━━ Excerpted records

Lemma ls_runs db w : guard = Some db -> DB ∉ held w ->
  (size (fs w) + 2 <= turns)%nat -> AgentSpec.files_ok (fs w) ->
  wp (run_op LsOp) (ends LsOp w) (jumps LsOp w) w.
Proof.
  intros Hg Hh Ht Hok. destruct (gives_total (stk w !! 1%nat)) as [b2 Hb2]. unfold run_op, lua_ls.
  apply wp_bind. eapply wp_mono; [by apply wp_arg| |].
  2:{ intros e w' [-> ->]. by apply jumps_before. }
  intros b w1 (Hga & Hargs & _ & Htab & Hsame). set (a := as_utf8 b) in *. clearbody a.
  destruct Hsame as (Hd & Hl & _ & _ & _ & Hr). change (Z.to_nat (1 - 1)) with 0%nat in Hga.
  assert (forall t id w', does AgentSpec.may_fail (fs w) a b2 LsOp (fs w) t (VTable id) -> tables (lua w') = t ->
    fs w' = fs w -> Sqlite.stmts (database w') = Sqlite.stmts (database w) -> held w' = held w ->
    registry (lua w') = registry (lua w) -> stk w' = stk w1 ++ [VTable id] -> ends LsOp w 1 w') as Hends.
  { intros t id w' Hdo <- Hf Hs Hl' Hr' Hst. exists a, b2, (stk w1), (VTable id). rewrite Hf. by split_and!. }
  apply wp_bind, wp_lock_db; [by rewrite Hl|]. rewrite Hg. apply wp_bind.
  change (if Agent.ends_with_slash _ then _ else _) with (dir a).
  destruct (AgentSpec.run_list f64_text turns db (dir a) (database w)) as (r & d & Hrun & Hst & Hdat & Hcase); [lia|done|].
  eapply wp_on_db; [cbn [set_held database]; rewrite Hd; exact Hrun|].
  destruct Hcase as [(ps & -> & Hls)|[[e ->] Hwhy]].
  - apply wp_bind, wp_new_table; [|apply jumps_before; cbn; by rewrite Hdat].
    intros w2 id Hs2 Hid _ _ (Hd2 & Hl2 & _ & _ & _ & Hr2). cbn in Hs2, Hd2, Hl2, Hr2.
    apply wp_bind. eapply wp_mono; [by apply (wp_fill ps id (stk w1))| |].
    + intros [] w3 (Hs3 & Ht3 & (Hd3 & Hl3 & _ & _ & _ & Hr3)). apply wp_leave.
      eapply (Hends _ id); cbn; [by eapply D_list|done|by rewrite Hd3, Hd2|by rewrite Hd3, Hd2| |congruence|done].
      by rewrite Hl3, Hl2, Hl, release_held.
    + intros e w3 [-> Hd3]. apply jumps_before. by rewrite Hd3, Hd2.
  - apply wp_bind, wp_new_table; [|apply jumps_before; cbn; by rewrite Hdat].
    intros w2 id Hs2 Hid _ _ (Hd2 & Hl2 & _ & _ & _ & Hr2). cbn in Hs2, Hd2, Hl2, Hr2.
    apply wp_leave. eapply (Hends _ id); cbn; [by eapply D_no_list|done|by rewrite Hd2|by rewrite Hd2| |congruence|done].
    by rewrite Hl2, Hl, release_held.
Qed.
End spec.


(** ** The tables of [sql] *)
Definition lua_value (v : Sqlite.SqlValue) : value :=
  match v with
  | Sqlite.SqlNull => VNil
  | Sqlite.SqlInteger n => VInteger n
  | Sqlite.SqlReal x => VNumber x
  | Sqlite.SqlText s => VString s
  end.
(** A row: the columns in order, a later one of the same name over an earlier. *)
Definition row_table (cells : list (list Z * Sqlite.SqlValue)) : table :=
  foldl (fun t '(name, v) => assign (inr (Sqlite.c_text (name ++ [0]))) (lua_value v) t) ∅ cells.

Section sql.
Context {L W : Type} `{HL : LuaApi L} {HLS : LuaSpec L}.
Context {HE : Sqlite.Engine W} {HS : @Sqlite.EngineSpec W files HE} {HN : @AgentSpec.Namespace W HE HS} {HA : @Audited W HE HS HN}.
Variable turns : nat.
Variable guard : option Z.
Notation stk w := (stack (lua w)).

━━━━

• Directions: This exercise requires that all of the entries be repeated exactly.

• Exercise result:
Lemma ls_runs db w : guard = Some db -> DB ∉ held w ->
  (size (fs w) + 2 <= turns)%nat -> AgentSpec.files_ok (fs w) ->
  wp (run_op LsOp) (ends LsOp w) (jumps LsOp w) w.
Proof.
  intros Hg Hh Ht Hok. destruct (gives_total (stk w !! 1%nat)) as [b2 Hb2]. unfold run_op, lua_ls.
  apply wp_bind. eapply wp_mono; [by apply wp_arg| |].
  2:{ intros e w' [-> ->]. by apply jumps_before. }
  intros b w1 (Hga & Hargs & _ & Htab & Hsame). set (a := as_utf8 b) in *. clearbody a.
  destruct Hsame as (Hd & Hl & _ & _ & _ & Hr). change (Z.to_nat (1 - 1)) with 0%nat in Hga.
  assert (forall t id w', does AgentSpec.may_fail (fs w) a b2 LsOp (fs w) t (VTable id) -> tables (lua w') = t ->
    fs w' = fs w -> Sqlite.stmts (database w') = Sqlite.stmts (database w) -> held w' = held w ->
    registry (lua w') = registry (lua w) -> stk w' = stk w1 ++ [VTable id] -> ends LsOp w 1 w') as Hends.
  { intros t id w' Hdo <- Hf Hs Hl' Hr' Hst. exists a, b2, (stk w1), (VTable id). rewrite Hf. by split_and!. }
  apply wp_bind, wp_lock_db; [by rewrite Hl|]. rewrite Hg. apply wp_bind.
  change (if Agent.ends_with_slash _ then _ else _) with (dir a).
  destruct (AgentSpec.run_list f64_text turns db (dir a) (database w)) as (r & d & Hrun & Hst & Hdat & Hcase); [lia|done|].
  eapply wp_on_db; [cbn [set_held database]; rewrite Hd; exact Hrun|].
  destruct Hcase as [(ps & -> & Hls)|[[e ->] Hwhy]].
  - apply wp_bind, wp_new_table; [|apply jumps_before; cbn; by rewrite Hdat].
    intros w2 id Hs2 Hid _ _ (Hd2 & Hl2 & _ & _ & _ & Hr2). cbn in Hs2, Hd2, Hl2, Hr2.
    apply wp_bind. eapply wp_mono; [by apply (wp_fill ps id (stk w1))| |].
    + intros [] w3 (Hs3 & Ht3 & (Hd3 & Hl3 & _ & _ & _ & Hr3)). apply wp_leave.
      eapply (Hends _ id); cbn; [by eapply D_list|done|by rewrite Hd3, Hd2|by rewrite Hd3, Hd2| |congruence|done].
      by rewrite Hl3, Hl2, Hl, release_held.
    + intros e w3 [-> Hd3]. apply jumps_before. by rewrite Hd3, Hd2.
  - apply wp_bind, wp_new_table; [|apply jumps_before; cbn; by rewrite Hdat].
    intros w2 id Hs2 Hid _ _ (Hd2 & Hl2 & _ & _ & _ & Hr2). cbn in Hs2, Hd2, Hl2, Hr2.
    apply wp_leave. eapply (Hends _ id); cbn; [by eapply D_no_list|done|by rewrite Hd2|by rewrite Hd2| |congruence|done].
    by rewrite Hl2, Hl, release_held.
Qed.
End spec.


(** ** The tables of [sql] *)
Definition lua_value (v : Sqlite.SqlValue) : value :=
  match v with
  | Sqlite.SqlNull => VNil
  | Sqlite.SqlInteger n => VInteger n
  | Sqlite.SqlReal x => VNumber x
  | Sqlite.SqlText s => VString s
  end.
(** A row: the columns in order, a later one of the same name over an earlier. *)
Definition row_table (cells : list (list Z * Sqlite.SqlValue)) : table :=
  foldl (fun t '(name, v) => assign (inr (Sqlite.c_text (name ++ [0]))) (lua_value v) t) ∅ cells.

Section sql.
Context {L W : Type} `{HL : LuaApi L} {HLS : LuaSpec L}.
Context {HE : Sqlite.Engine W} {HS : @Sqlite.EngineSpec W files HE} {HN : @AgentSpec.Namespace W HE HS} {HA : @Audited W HE HS HN}.
Variable turns : nat.
Variable guard : option Z.
Notation stk w := (stack (lua w)).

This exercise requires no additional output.